SUPPLIED MATERIAL: Begin

Definition bind {S A B} (c : M S A) (k : A → M S B) : M S B :=
  λ s, match c s with
       | Ok (a, s') => k a s'
       | Err e => Err e
       end.

Definition fail {S A} (e : err) : M S A := λ _, Err e.
Definition get {S} : M S S := λ s, Ok (s, s).
Definition put {S} (s : S) : M S unit := λ _, Ok (tt, s).

(** [ASSERT (b)]. *)
Definition assert {S} (b : bool) : M S unit :=
  if b then ret tt else fail AssertFail.

Notation "x <- c ;; k" := (bind c (λ x, k))
  (at level 100, c at next level, right associativity) : c_scope.
Notation "c ;; k" := (bind c (λ _, k))
  (at level 100, right associativity) : c_scope.

(** Binding a result that carries no state. *)
Definition rbind {A B} (r : res A) (k : A → res B) : res B :=
  match r with Ok a => k a | Err e => Err e end.
Notation "'let*' x := r 'in' k" := (rbind r (λ x, k))
  (at level 100, x pattern, r at next level, right associativity) : c_scope.

Definition rassert (b : bool) : res unit := if b then Ok tt else Err AssertFail.

(** ** Machine integers

    Pintos runs on 32-bit x86: [unsigned], [size_t], [uintptr_t] and pointers
    are 32 bits wide, [int] and [off_t] are 32-bit two's complement, [uint64_t]
    is 64 bits wide.  An integer is a [Z] and the wrap-around is written out. *)

Definition W8 : Z := 256.
Definition W16 : Z := 65536.
Definition W32 : Z := 4294967296.
Definition W64 : Z := 18446744073709551616.

Definition u8 (x : Z) : Z := x `mod` W8.
Definition u16 (x : Z) : Z := x `mod` W16.
Definition u32 (x : Z) : Z := x `mod` W32.
Definition u64 (x : Z) : Z := x `mod` W64.

(** Conversion of a bit pattern to a signed integer of the same width. *)
Definition s32 (x : Z) : Z :=
  let y := u32 x in if y <? 2147483648 then y else y - W32.
Definition s64 (x : Z) : Z :=
  let y := u64 x in if y <? 9223372036854775808 then y else y - W64.

Definition is_u8 (x : Z) : Prop := 0 ≤ x < W8.
Definition is_u32 (x : Z) : Prop := 0 ≤ x < W32.
Definition is_u64 (x : Z) : Prop := 0 ≤ x < W64.
Definition is_s32 (x : Z) : Prop := -2147483648 ≤ x < 2147483648.
Definition is_s64 (x : Z) : Prop := -9223372036854775808 ≤ x < 9223372036854775808.

Definition UINT_MAX : Z := 4294967295.
Definition SIZE_MAX : Z := 4294967295.
Definition NULL : Z := 0.

Lemma u32_small x : is_u32 x → u32 x = x.
Proof. apply Z.mod_small. Qed.

Lemma u64_small x : is_u64 x → u64 x = x.
Proof. apply Z.mod_small. Qed.

Lemma u8_small x : is_u8 x → u8 x = x.
Proof. apply Z.mod_small. Qed.

Lemma u32_range x : is_u32 (u32 x).
Proof. apply Z.mod_pos_bound. done. Qed.

Lemma u64_range x : is_u64 (u64 x).
Proof. apply Z.mod_pos_bound. done. Qed.

Lemma u8_range x : is_u8 (u8 x).
Proof. apply Z.mod_pos_bound. done. Qed.

Lemma s32_small x : is_s32 x → s32 x = x.
Proof.
  unfold is_s32, s32, u32, W32. intros H.
  destruct (decide (0 ≤ x)).
  - rewrite Z.mod_small by lia. case_match; lia.
  - rewrite <- (Z.mod_add x 1), Z.mod_small by lia. case_match; lia.
Qed.

Lemma s64_small x : is_s64 x → s64 x = x.
Proof.
  unfold is_s64, s64, u64, W64. intros H.
  destruct (decide (0 ≤ x)).
  - rewrite Z.mod_small by lia. case_match; lia.
  - rewrite <- (Z.mod_add x 1), Z.mod_small by lia. case_match; lia.
Qed.

(** [mc_unfold] exposes the numeric bounds of the machine types to [lia]. *)
Ltac mc_unfold :=
  unfold is_u8, is_u32, is_u64, is_s32, is_s64, W8, W16, W32, W64,
    UINT_MAX, SIZE_MAX, NULL in *.
Ltac mlia := mc_unfold; lia.

(** [dm_lia] proves linear goals about quotients and remainders by constants. *)
Ltac dm_lia := mc_unfold; Z.div_mod_to_equations; lia.

Notation zlen xs := (Z.of_nat (length xs)).

Create HintDb pintos discriminated.
#[export] Hint Resolve u8_range u32_range u64_range : pintos.
#[export] Hint Rewrite u8_small u32_small u64_small s32_small s64_small
  using (solve [mlia]) : pintos.

(** Case analysis on the boolean comparison tests the C code branches on. *)
Ltac zcase :=
  match goal with
  | |- context [?a <? ?b] => destruct (Z.ltb_spec a b)
  | |- context [?a <=? ?b] => destruct (Z.leb_spec a b)
  | |- context [?a =? ?b] => destruct (Z.eqb_spec a b)
  end.
Ltac zcase_in H :=
  match type of H with
  | context [?a <? ?b] => destruct (Z.ltb_spec a b)
  | context [?a <=? ?b] => destruct (Z.leb_spec a b)
  | context [?a =? ?b] => destruct (Z.eqb_spec a b)
  end.

(** Runs one step of a monadic computation in a hypothesis or the goal. *)
Lemma bind_Ok {S A B} (c : M S A) (k : A → M S B) s a s' :
  c s = Ok (a, s') → bind c k s = k a s'.
Proof. unfold bind. by intros ->. Qed.

Lemma bind_inv {S A B} (c : M S A) (k : A → M S B) s b s' :
  bind c k s = Ok (b, s') → ∃ a s1, c s = Ok (a, s1) ∧ k a s1 = Ok (b, s').
Proof. unfold bind. destruct (c s) as [[a s1]|]; [|done]. eauto. Qed.

Lemma assert_true {S} (b : bool) (s : S) : b = true → assert b s = Ok (tt, s).
Proof. by intros ->. Qed.

(** Closes a decidable goal on concrete data by evaluation. *)
Ltac by_decide := refine (bool_decide_unpack _ _); vm_compute; exact I.

Lemma bind_assert {S A} (b : bool) (k : M S A) (s : S) :
  b = true → bind (assert b) (λ _, k) s = k s.
Proof. by intros ->. Qed.

Lemma rbind_inv {A B} (r : res A) (k : A → res B) b :
  rbind r k = Ok b → ∃ a, r = Ok a ∧ k a = Ok b.
Proof. destruct r; [|done]. simpl. eauto. Qed.

(** ** Loops

    [iter fuel body a] runs [body] from [a]: [inl a'] goes round again with [a'],
    [inr b] leaves the loop with [b]. *)
Fixpoint iter {S A B} (fuel : nat) (body : A → M S (A + B)) (a : A) : M S B :=
  match fuel with
  | O => fail OutOfFuel
  | S fuel' =>
      bind (body a) (λ r, match r with
                          | inl a' => iter fuel' body a'
                          | inr b => ret b
                          end)
  end.

Lemma iter_step {S A B} n (body : A → M S (A + B)) a s r s' :
  body a s = Ok (r, s') →
  iter (Datatypes.S n) body a s =
  match r with inl a' => iter n body a' s' | inr b => Ok (b, s') end.
Proof. intros H. simpl. rewrite (bind_Ok _ _ _ _ _ H). by destruct r. Qed.

Lemma iter_continue {S A B} n (body : A → M S (A + B)) a a' s s' :
  body a s = Ok (inl a', s') → iter (Datatypes.S n) body a s = iter n body a' s'.
Proof. intros H. cbn [iter]. by rewrite (bind_Ok _ _ _ _ _ H). Qed.

Lemma iter_break {S A B} n (body : A → M S (A + B)) a b s s' :
  body a s = Ok (inr b, s') → iter (Datatypes.S n) body a s = Ok (b, s').
Proof. intros H. cbn [iter]. by rewrite (bind_Ok _ _ _ _ _ H). Qed.

(** [for (i = 0; i < n; i++) body (i);] *)
Definition for_upto {S} (n : Z) (body : Z → M S unit) : M S unit :=
  iter (Datatypes.S (Z.to_nat n))
    (λ i, if i <? n then bind (body i) (λ _, ret (inl (i + 1))) else ret (inr tt)) 0.

(** The loop ends, and keeps what every round keeps. *)
Lemma for_upto_ind {S} (I : Z → S → Prop) n (body : Z → M S unit) s :
  0 ≤ n → I 0 s →
  (∀ i s, 0 ≤ i < n → I i s → ∃ s', body i s = Ok (tt, s') ∧ I (i + 1) s') →
  ∃ s', for_upto n body s = Ok (tt, s') ∧ I n s'.
Proof.
  intros Hn H0 Hstep. unfold for_upto.
  assert (∀ k i s, 0 ≤ i ≤ n → (Z.to_nat (n - i) < k)%nat → I i s →
    ∃ s', iter k (λ i, if i <? n then bind (body i) (λ _, ret (inl (i + 1))) else ret (inr tt)) i s =
      Ok (tt, s') ∧ I n s') as Hloop; [|apply Hloop; [lia..|done]].
  induction k as [|k IH]; intros i s1 Hi Hk HI; [lia|]. destruct (Z.ltb_spec i n).
  - destruct (Hstep i s1 ltac:(lia) HI) as (s2 & Hb & HI').
    rewrite (iter_continue _ _ _ (i + 1) _ s2).
    + apply IH; [lia..|done].
    + rewrite (proj2 (Z.ltb_lt _ _) H). by rewrite (bind_Ok _ _ _ _ _ Hb).
  - rewrite (iter_break _ _ _ tt _ s1) by (by rewrite (proj2 (Z.ltb_ge _ _) H)).
    exists s1. split; [done|]. by replace n with i by lia.
Qed.

(** ** Lists *)

Lemma list_filter_all {A} (Q : A → Prop) `{∀ x, Decision (Q x)} (l : list A) :
  (∀ x, x ∈ l → Q x) → filter Q l = l.
Proof.
  induction l as [|x l IH]; [done|]. intros H1. rewrite filter_cons_True by (apply H1; left).
  f_equal. apply IH. intros y Hy. apply H1. by right.
Qed.

Lemma list_filter_none {A} (Q : A → Prop) `{∀ x, Decision (Q x)} (l : list A) :
  (∀ x, x ∈ l → ¬ Q x) → filter Q l = [].
Proof.
  induction l as [|x l IH]; [done|]. intros H1. rewrite filter_cons_False by (apply H1; left).
  apply IH. intros y Hy. apply H1. by right.
Qed.

Lemma list_filter_ext {A} (Q R : A → Prop) `{∀ x, Decision (Q x)} `{∀ x, Decision (R x)} (l : list A) :
  (∀ x, x ∈ l → Q x ↔ R x) → filter Q l = filter R l.
Proof.
  induction l as [|x l IH]; [done|]. intros H1. rewrite !filter_cons, IH by (intros; apply H1; by right).
  pose proof (H1 x ltac:(left)). repeat case_decide; done || tauto.
Qed.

SUPPLIED MATERIAL: End

Find how many lines in the entries above use the word "Datatypes". Write the number alone.

4